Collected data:
(** ** JavaScript preliminaries *)

(** Outcome of evaluating JavaScript code that may throw. *)
Inductive Result (A : Type) : Type :=
| Ok (a : A)
| Throw.
Arguments Ok {A} a.
Arguments Throw {A}.

Definition bind {A B} (r : Result A) (k : A -> Result B) : Result B :=
  match r with
  | Ok a => k a
  | Throw => Throw
  end.

Notation "'let?' x ':=' r 'in' k" := (bind r (fun x => k))
  (at level 10, x name, r at level 100, k at level 200).

(** [try { body } catch { handler }] *)
Definition try_catch {A} (body : Result A) (handler : A) : A :=
  match body with
  | Ok a => a
  | Throw => handler
  end.

(** Values produced by [JSON.parse] and by [request.json()].  A missing
    property ([undefined]) is [None] at type [option JsValue]. *)
#[warnings="-register-all"] Inductive JsValue : Type :=
| JNull
| JBool (b : bool)
| JNum (q : Q)
| JStr (s : string)
| JArr (elems : list JsValue)
| JObj (fields : list (string * JsValue)).

(** [Boolean(v)] *)
Definition truthy (v : JsValue) : bool :=
  match v with
  | JNull => false
  | JBool b => b
  | JNum q => negb (Qnum q =? 0)%Z
  | JStr s => negb (String.eqb s "")
  | JArr _ => true
  | JObj _ => true
  end.

Definition truthy_opt (o : option JsValue) : bool :=
  match o with
  | Some v => truthy v
  | None => false
  end.

(** Own property of an object literal: the last binding of a key wins. *)
Fixpoint own_prop (k : string) (fields : list (string * JsValue)) : option JsValue :=
  match fields with
  | [] => None
  | (k', v) :: rest =>
      match own_prop k rest with
      | Some w => Some w
      | None => if String.eqb k k' then Some v else None
      end
  end.

(** [v.k] for the property names used by the sources ([prompt], [keywords],
    [mainCategory]): reading a property of [null] throws a TypeError,
    primitives and arrays have no such property. *)
Definition get_prop (v : JsValue) (k : string) : Result (option JsValue) :=
  match v with
  | JNull => Throw
  | JObj fields => Ok (own_prop k fields)
  | _ => Ok None
  end.

(** The one-character strings a string iterates over. *)
Fixpoint chars (s : string) : list string :=
  match s with
  | EmptyString => []
  | String c rest => String c EmptyString :: chars rest
  end.

(** [[...v]] for a truthy [v]: arrays and strings are iterable, the other
    values are not (TypeError). *)
Definition spread (v : JsValue) : Result (list JsValue) :=
  match v with
  | JArr elems => Ok elems
  | JStr s => Ok (map JStr (chars s))
  | _ => Throw
  end.

(** Does the conversion to a string succeed, as in a template literal
    [`${v}`]?  An object parsed from JSON with an own [toString] property
    hides [Object.prototype.toString] by a value that cannot be called, and
    [valueOf] gives no primitive: a TypeError.  An array joins the
    conversions of its elements ([null] gives the empty string there). *)
Fixpoint converts_to_string (v : JsValue) : bool :=
  match v with
  | JArr elems => forallb converts_to_string elems
  | JObj fields =>
      match own_prop "toString" fields with
      | Some _ => false
      | None => true
      end
  | _ => true
  end.

(** A template literal that embeds [v]: evaluated for its exception only,
    the text itself is not represented. *)
Definition template_literal (v : JsValue) : Result unit :=
  if converts_to_string v then Ok tt else Throw.

(** Strings of ASCII characters. *)
Definition is_ascii_char (c : ascii) : bool := (nat_of_ascii c <? 128)%nat.

Fixpoint ascii_only (s : string) : bool :=
  match s with
  | EmptyString => true
  | String c rest => is_ascii_char c && ascii_only rest
  end.

(** [String.prototype.toLowerCase] on the ASCII range. *)
Definition lower_ascii (c : ascii) : ascii :=
  let n := nat_of_ascii c in
  if (65 <=? n)%nat && (n <=? 90)%nat then ascii_of_nat (n + 32) else c.

Fixpoint toLowerCase (s : string) : string :=
  match s with
  | EmptyString => EmptyString
  | String c rest => String (lower_ascii c) (toLowerCase rest)
  end.

(** [v.toLowerCase()]: only strings have the method. *)
Definition js_toLowerCase (v : JsValue) : Result string :=
  match v with
  | JStr s => Ok (toLowerCase s)
  | _ => Throw
  end.

(** [s.split(sep)] for a one-character separator. *)
Fixpoint split (sep : ascii) (s : string) : list string :=
  match s with
  | EmptyString => [EmptyString]
  | String c rest =>
      if Ascii.eqb c sep then EmptyString :: split sep rest
      else match split sep rest with
           | [] => [String c EmptyString]
           | w :: ws => String c w :: ws
           end
  end.

(** [hay.startsWith(needle)] and [hay.includes(needle)] on strings. *)
Fixpoint starts_with (needle hay : string) : bool :=
  match needle, hay with
  | EmptyString, _ => true
  | String a n', String b h' => Ascii.eqb a b && starts_with n' h'
  | String _ _, EmptyString => false
  end.

Fixpoint str_includes (hay needle : string) : bool :=
  starts_with needle hay ||
  match hay with
  | EmptyString => false
  | String _ h' => str_includes h' needle
  end.

(** [s.trim()] on the ASCII range: strips the leading and trailing white
    space (space, tab, line feed, vertical tab, form feed, carriage
    return). *)
Definition is_space (c : ascii) : bool :=
  let n := nat_of_ascii c in
  (n =? 32)%nat || ((9 <=? n)%nat && (n <=? 13)%nat).

Fixpoint trim_start (s : string) : string :=
  match s with
  | EmptyString => EmptyString
  | String c rest => if is_space c then trim_start rest else s
  end.

Fixpoint trim_end (s : string) : string :=
  match s with
  | EmptyString => EmptyString
  | String c rest =>
      match trim_end rest with
      | EmptyString => if is_space c then EmptyString else String c EmptyString
      | t => String c t
      end
  end.

Definition trim (s : string) : string := trim_end (trim_start s).

(** [arr.includes(x)] on an array of strings. *)
Definition array_includes (arr : list string) (x : string) : bool :=
  existsb (String.eqb x) arr.

(** ** The text-completion service, seen from the handlers *)

(** What the call to the external service did: it rejected (network error,
    non-2xx, [text()] throwing), or it produced a text; [parsed] is what
    [JSON.parse] makes of that text, [None] when it throws. *)
Inductive Completion : Type :=
| Rejected
| Responded (text : string) (parsed : option JsValue).

Record Env : Type := mkEnv {
  GEMINI_API_KEY : bool;        (* is process.env.GEMINI_API_KEY set? *)
  completion : Completion
}.

(** Observable side effects: requests sent to the text-completion service. *)
Inductive Effect : Type :=
| GenerateContent (prompt : JsValue).

Record ModelData : Type := mkModelData {
  modelUrl : string;
  modelDescription : string;
  aiGenerated : bool;
  modelType : string
}.

Inductive Response : Type :=
| Json200 (url description : string) (aiGenerated : bool) (modelType : string)
| Json400 (error : string)
| Json500 (error url : string).

Definition response_url (r : Response) : option string :=
  match r with
  | Json200 url _ _ _ => Some url
  | Json400 _ => None
  | Json500 _ url => Some url
  end.

Definition Box_gltf : string :=
  "https://raw.githubusercontent.com/KhronosGroup/glTF-Sample-Models/master/2.0/Box/glTF/Box.gltf".
Definition Duck_gltf : string :=
  "https://raw.githubusercontent.com/KhronosGroup/glTF-Sample-Models/master/2.0/Duck/glTF/Duck.gltf".
Definition Dragon_gltf : string :=
  "https://raw.githubusercontent.com/KhronosGroup/glTF-Sample-Models/master/2.0/Dragon/glTF/Dragon.gltf".
Definition BrainStem_gltf : string :=
  "https://raw.githubusercontent.com/KhronosGroup/glTF-Sample-Models/master/2.0/BrainStem/glTF/BrainStem.gltf".
Definition Lantern_gltf : string :=
  "https://raw.githubusercontent.com/KhronosGroup/glTF-Sample-Models/master/2.0/Lantern/glTF/Lantern.gltf".
Definition Fox_gltf : string :=
  "https://raw.githubusercontent.com/KhronosGroup/glTF-Sample-Models/master/2.0/Fox/glTF/Fox.gltf".
Definition Soldier_gltf : string :=
  "https://raw.githubusercontent.com/KhronosGroup/glTF-Sample-Models/master/2.0/Soldier/glTF/Soldier.gltf".
Definition CesiumMilkTruck_gltf : string :=
  "https://raw.githubusercontent.com/KhronosGroup/glTF-Sample-Models/master/2.0/CesiumMilkTruck/glTF/CesiumMilkTruck.gltf".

WHAT TO WORK ON :: Which lines in the records contain the word "that"? Copy each one.

EXPECTED OUTPUT ::
(** Outcome of evaluating JavaScript code that may throw. *)
    hides [Object.prototype.toString] by a value that cannot be called, and
(** A template literal that embeds [v]: evaluated for its exception only,
    [JSON.parse] makes of that text, [None] when it throws. *)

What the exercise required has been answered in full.